Saved data entries:
>>>>
(** C7. Index-bounds invariant: every handler - starting a window, the
    end-of-media advance, stopping the run, deleting the current window,
    resuming from an interruption, and all the others - keeps
    [0 <= index < len(playlist)] whenever the playlist is not empty, for
    the live playback state and for the snapshot an interruption took,
    whether the handler returns or raises. *)
Theorem index_bounds_invariant ev w :
  playback_inv (self w) ->
  playback_inv (self (world_of (handle ev w)))
  /\ index_in_bounds (current_playlist (self (world_of (handle ev w))))
       (current_index (self (world_of (handle ev w)))).
Proof.
  intros Hw. pose proof (handle_inv ev w Hw) as Hk.
  split; [exact Hk|]. by destruct Hk.
Qed.

Lemma index_bounds_invariant_witness :
  index_in_bounds
    (current_playlist (self (world_of (handle (EvMediaStatus EndOfMedia) demo_running))))
    (current_index (self (world_of (handle (EvMediaStatus EndOfMedia) demo_running)))).
Proof.
  apply (index_bounds_invariant (EvMediaStatus EndOfMedia) demo_running).
  split; [|split].
  - intros _. vm_compute. split; [by intros [=]|reflexivity].
  - vm_compute. exact Logic.I.
  - vm_compute. by intros [=].
Defined.

Lemma initial_playback_inv w : initial w -> playback_inv (self w).
Proof.
  intros [ranges ->]. split; [done|]. split; [done|]. by intros [=].
Qed.

Lemma run_playback_inv evs w :
  playback_inv (self w) -> playback_inv (self (run evs w)).
Proof.
  revert w. induction evs as [|ev evs IH]; intros w Hw; [done|].
  rewrite run_cons. apply IH. by apply handle_inv.
Qed.

Lemma reachable_playback_inv w : reachable w -> playback_inv (self w).
Proof.
  intros (w0 & evs & Hinit & ->). by apply run_playback_inv, initial_playback_inv.
Qed.

(** ** Interruption and resumption *)

(** What [start_on_demand] captures: the playback state and the offset of
    the player, as they are when the interruption begins. *)
Lemma start_on_demand_snapshot w :
  in_interrupt (self w) = false ->
  exists w',
    start_on_demand w = Ok tt w'
    /\ interrupt_state (self w')
       = Some (current_segment (self w), current_playlist (self w),
               current_index (self w), player_position w,
               waiting_next_segment (self w))
    /\ in_interrupt (self w') = true /\ ondemand_window (self w') = true
    /\ running (self w') = running (self w)
    /\ calls w' = calls w ++ [PlayerStop; OnDemandCreate; OnDemandShow].
Proof.
  intros Hi. unfold start_on_demand. unfold_monad. cbn. rewrite Hi.
  eexists. split; [reflexivity|]. cbn. repeat split. by rewrite <- !app_assoc.
Qed.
<<<<
Your task: Each record above is to be reproduced word for word.

Completed exercise:
(** C7. Index-bounds invariant: every handler - starting a window, the
    end-of-media advance, stopping the run, deleting the current window,
    resuming from an interruption, and all the others - keeps
    [0 <= index < len(playlist)] whenever the playlist is not empty, for
    the live playback state and for the snapshot an interruption took,
    whether the handler returns or raises. *)
Theorem index_bounds_invariant ev w :
  playback_inv (self w) ->
  playback_inv (self (world_of (handle ev w)))
  /\ index_in_bounds (current_playlist (self (world_of (handle ev w))))
       (current_index (self (world_of (handle ev w)))).
Proof.
  intros Hw. pose proof (handle_inv ev w Hw) as Hk.
  split; [exact Hk|]. by destruct Hk.
Qed.

Lemma index_bounds_invariant_witness :
  index_in_bounds
    (current_playlist (self (world_of (handle (EvMediaStatus EndOfMedia) demo_running))))
    (current_index (self (world_of (handle (EvMediaStatus EndOfMedia) demo_running)))).
Proof.
  apply (index_bounds_invariant (EvMediaStatus EndOfMedia) demo_running).
  split; [|split].
  - intros _. vm_compute. split; [by intros [=]|reflexivity].
  - vm_compute. exact Logic.I.
  - vm_compute. by intros [=].
Defined.

Lemma initial_playback_inv w : initial w -> playback_inv (self w).
Proof.
  intros [ranges ->]. split; [done|]. split; [done|]. by intros [=].
Qed.

Lemma run_playback_inv evs w :
  playback_inv (self w) -> playback_inv (self (run evs w)).
Proof.
  revert w. induction evs as [|ev evs IH]; intros w Hw; [done|].
  rewrite run_cons. apply IH. by apply handle_inv.
Qed.

Lemma reachable_playback_inv w : reachable w -> playback_inv (self w).
Proof.
  intros (w0 & evs & Hinit & ->). by apply run_playback_inv, initial_playback_inv.
Qed.

(** ** Interruption and resumption *)

(** What [start_on_demand] captures: the playback state and the offset of
    the player, as they are when the interruption begins. *)
Lemma start_on_demand_snapshot w :
  in_interrupt (self w) = false ->
  exists w',
    start_on_demand w = Ok tt w'
    /\ interrupt_state (self w')
       = Some (current_segment (self w), current_playlist (self w),
               current_index (self w), player_position w,
               waiting_next_segment (self w))
    /\ in_interrupt (self w') = true /\ ondemand_window (self w') = true
    /\ running (self w') = running (self w)
    /\ calls w' = calls w ++ [PlayerStop; OnDemandCreate; OnDemandShow].
Proof.
  intros Hi. unfold start_on_demand. unfold_monad. cbn. rewrite Hi.
  eexists. split; [reflexivity|]. cbn. repeat split. by rewrite <- !app_assoc.
Qed.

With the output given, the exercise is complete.